EXERCISE REQUIREMENTS >> Only a number is wanted here: the number of lines of the data that include "resync".

INFORMATION SHOWN >>
Fixpoint missing_fuel (fuel : nat) (seq len : Z) (now : Timestamp.t) (r : t) : t :=
  match fuel with
  | O => r
  | S fuel =>
      if is_some (stop r) || (len =? 0) then r
      else
        let r := r <| track ::= anchor seq now |> in
        let start := offset_of (track r) seq in
        let end_ := start + len in
        if end_ <=? next_off (track r) then r
        else if i64 (StreamRules.max_ahead (rules r)) <? start - next_off (track r) then
          let '(c, k) := far_missing (u64 start) len now (StreamRules.max_ahead (rules r)) (track r) in
          let r := r <| track := k |> in
          match c with
          | Some c => missing_fuel fuel seq len now (resync c now r)
          | None => check_timers now r
          end
        else if start <=? next_off (track r) then
          check_timers now (skip_cut 3 end_ now r)
        else
          let '(c, k) :=
            evidence (wadd32 seq len) now (StreamRules.max_ahead (rules r)) (track r) in
          let r := r <| track := k |> in
          let r := match c with Some c => resync c now r | None => r end in
          check_timers now r
  end.
Definition missing := missing_fuel 2.
#[global] Arguments missing : simpl never.

Definition drain_into (r : t) (out : StreamChunks.t) : t * StreamChunks.t :=
  let out := StreamChunks.append out (ready r) in
  (r <| above_threshold := false |> <| ready := StreamChunks.new |>,
   match stop r with Some st => StreamChunks.set_stop st out | None => out end).

Definition flush_pending (r : t) : t :=
  if is_some (stop r) then r
  else
    let now := last_progress (track r) in
    let r := release_reorder now r in
    let r :=
      match evidence_frontier (track r) with
      | Some frontier => skip_to frontier now (r <| ack_confirmed_gaps ::= Z.add 1 |>)
      | None => r
      end in
    r <| track ::= drop_stray |>.

Definition advance_time (now : Timestamp.t) (r : t) : t := check_timers now r.

Definition release (r : t) : t :=
  r <| ready ::= StreamChunks.clear |> <| ready ::= StreamChunks.release |>
    <| reorder := None |> <| track ::= drop_stray |> <| stop ::= get_or_insert Memcap |>.

Definition high_watermark_threshold (r : t) : option (Z * Z) :=
  match max_buffer r, high_watermark_threshold_pct r with
  | Some cap, Some pct => Some (cap, pct)
  | _, _ => None
  end.

Definition current_bytes (r : t) : Z :=
  StreamChunks.len (ready r) + Candidate.heap (reorder r) + heap_bytes (track r).

#[global] Instance reassembler : Reassembler t := {
  Reassembler.segment := segment;
  Reassembler.segment_into := segment_into;
  Reassembler.set_origin := set_origin;
  Reassembler.peer_ack := peer_ack;
  Reassembler.fin_seen := fin_seen;
  Reassembler.missing_bytes := missing;
  Reassembler.drain_into := drain_into;
  Reassembler.flush_pending := flush_pending;
  Reassembler.advance_time := advance_time;
  Reassembler.release := release;
  Reassembler.gap_bytes := gap_bytes;
  Reassembler.bytes_dropped_oversize := bytes_dropped_oversize;
  Reassembler.stop_reason := stop;
  Reassembler.bytes_in_flight := buffered_len;
  Reassembler.current_bytes := current_bytes }.
End BufferedReassembler.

EXERCISE ANSWER >> 2